Implisit dalam proses komunikasi sebagai transaksi ini adalah proses penyandian (encoding) dan penyandian balik (decoding) kedua proses itu, meskipun secara teoretis dapat dipisahkan, sebenarnya terjadi serempak, bukan bergantian. Keserempakan inilah yang menandai komunikasi sebagai transaksi. Jadi, kita tidak menyandi pesan, lalu menunggu untuk menyandi balik respons orang lain. Kita melakukan dua kegiatan itu pada saat yang (hampir) bersamaan ketika kita berkomunikasi.

Sebetulnya, para peserta komunikasi merupakan sumber informasi, dan masing-masing memberi dan menerima pesan secara serentak. Lebih lanjut lagi, keduanya pada saat yang sama saling mempengaruhi. Katakanlah komunikator 1yang pertama kali menyampaikan pesan dan komunikator 2 merupakan orang pertama yang menerima pesan, tetapi hamapir semua aktivitas komunikasi kita sehari-hari berlangsung spontan dan nyaris tanpa struktur sehingga kedua peran tersebut bertumpang tindih.

Jadi, ketika Anda tiba di kampus atau di kantor, apakah Anda berbicara kepada seseorang ataukah seseorang berbicara kepada Anda? Mungkin Anda sama sekali tidak ingat lagi, sebab siapa pun yang memulai pembicaraan, itu hanyalah masalah kesempatan semata. Pada pokoknya, Anda boleh saja menyebut diri Anda pengirim atau penerima, sebab Anda melakukan keduanya secara serentak. Bersamaan dengan saat Anda berbicara, Anda mengamati perilaku lawan bicara Anda serta bereaksi atas apa yang Anda amati. Hal yang sama terjadi pula pada orang lain ketika ia berinteraksi dengan anda.

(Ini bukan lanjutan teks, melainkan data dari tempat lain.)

Lemma yield_current_spec k a c :
  kernel_ok k a → ab_current a = Some c →
  match ab_queue a with
  | [] => yield_current k = Done (None, k)
  | x :: q => ∃ k', yield_current k = Done (Some (k_interrupts k), k') ∧
      kernel_ok k' (abs_switch c Ready x (q ++ [c]) a)
  end.
Proof.
  intros H Hc. unfold yield_current, disable_interrupts_and_save. rewrite bind_assoc. mred.
  rewrite bind_assoc. mred. pose proof (ko_sched _ _ H) as Hs. pose proof (sr_current _ _ Hs) as Hcs.
  pose proof (sr_ready _ _ Hs) as Hr. destruct (ab_queue a) as [|x q] eqn:Hq.
  - rewrite (bind_Done (on_sched (on_ready ReadyQueue_pop_front)) _ _ None
      (set_k_sched (k_sched k) (set_k_interrupts false k))).
    + mred. unfold restore_interrupts. mred. by destruct k.
    + apply on_sched_Done. simpl. erewrite on_ready_Done by (by apply ready_pop_nil).
      by destruct (k_sched k).
  - destruct (current_task_of k a c H Hc) as [tc Htc]. destruct (head_task_of k a x q H Hq) as [tx Htx].
    destruct (ready_pop_cons _ _ _ Hr) as (rq & E & Hr').
    destruct (abs_switch_wf a c Ready x q (q ++ [c]) (sr_wf _ _ Hs) Hc Hq ltac:(by left))
      as (_ & Hne & Hsc & _).
    assert (Hlen : Z.of_nat (length q) < MAX_TASKS).
    { pose proof (rr_cap _ _ _ _ _ Hr) as Hcap. rewrite (rr_len _ _ _ _ _ Hr) in Hcap. simpl in Hcap. lia. }
    destruct (ready_push_ok rq q c Hr' Hlen) as (rq2 & E2 & Hr2).
    destruct (switch_kernel_ok k a c x q (q ++ [c]) tc tx Ready (set_ready rq2 (k_sched k)) H Hc Hq Htc Htx)
      as (k' & Ek & Hk); [done|done|by left|].
    exists k'. split; [|done]. erewrite (bind_Done (on_sched (on_ready _)));
      [|apply on_sched_Done; apply on_ready_Done; exact E].
    cbn beta iota. erewrite (bind_Done (on_sched _)).
    2: { apply on_sched_Done. simpl. mred. simpl. rewrite Hcs, Hc. simpl. mred.
         rewrite (bind_Done _ _ _ _ _ (set_task_state_Done (set_ready rq (k_sched k)) _ _ Ready Htc)).
         erewrite bind_Done by (apply on_ready_Done; exact E2). simpl. mred.
         exact (switch_tail (set_ready rq2 (k_sched k)) c x tc tx Ready Htc Htx Hne). }
    change (set_k_sched ?s (set_k_sched _ ?k)) with (set_k_sched s k).
    by rewrite (bind_Done _ _ _ _ _ Ek).
Qed.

Pandangan dinamis dan transaksional memberikan penekanan bahwa Anda mengalami perubahan sebagai hasil terjadinya komunikasi. Pernahkah Anda terlibat dalam perdebatan sengit sehingga semakin keras Anda katakan betapa marahnya Anda, semakin marah pula Anda. Hal sebaliknya dapat pula terjadi. Bila seorang pria mengatakan kepada seorang gadis bahwa ia sangat memperhatikannya, apa yang akan terjadi, bagaimanakah hasilnya? Umumnya, sang pria merasa bertambah dekat pada si gadis, meskipun bisa saja si gadis tidak membalas perhatiannya. Penelitian menunjukkan, bahwa bila Anda berusaha membujuk orang lain, maka seringkali Anda menjadi orang yang paling terbujuk. Alcoholics Anonymous (organisasi penampung pecandu alkohol yang ingin sembuh di Amerika Serikat) telah mempraktikkan prinsip ini selama bertahun-tahun. Orang yang mengangkat suara di tengah suatu pertemuan serta membujuk orang lain agar tidak mabuk, pada saat yang sama berusaha keras untuk membujuk dirinya untuk tidak mabuk. Jadi, perspektif transaksioanl memberi penekanan pada dua sifat peristiwa komunikasi, yaitu serentak dan saling mempengaruhi. Para pesertanya menjadi saling bergantung, dan komunikasi mereka hanya dapat dianalisis berdasarkan konteks peristiwanya.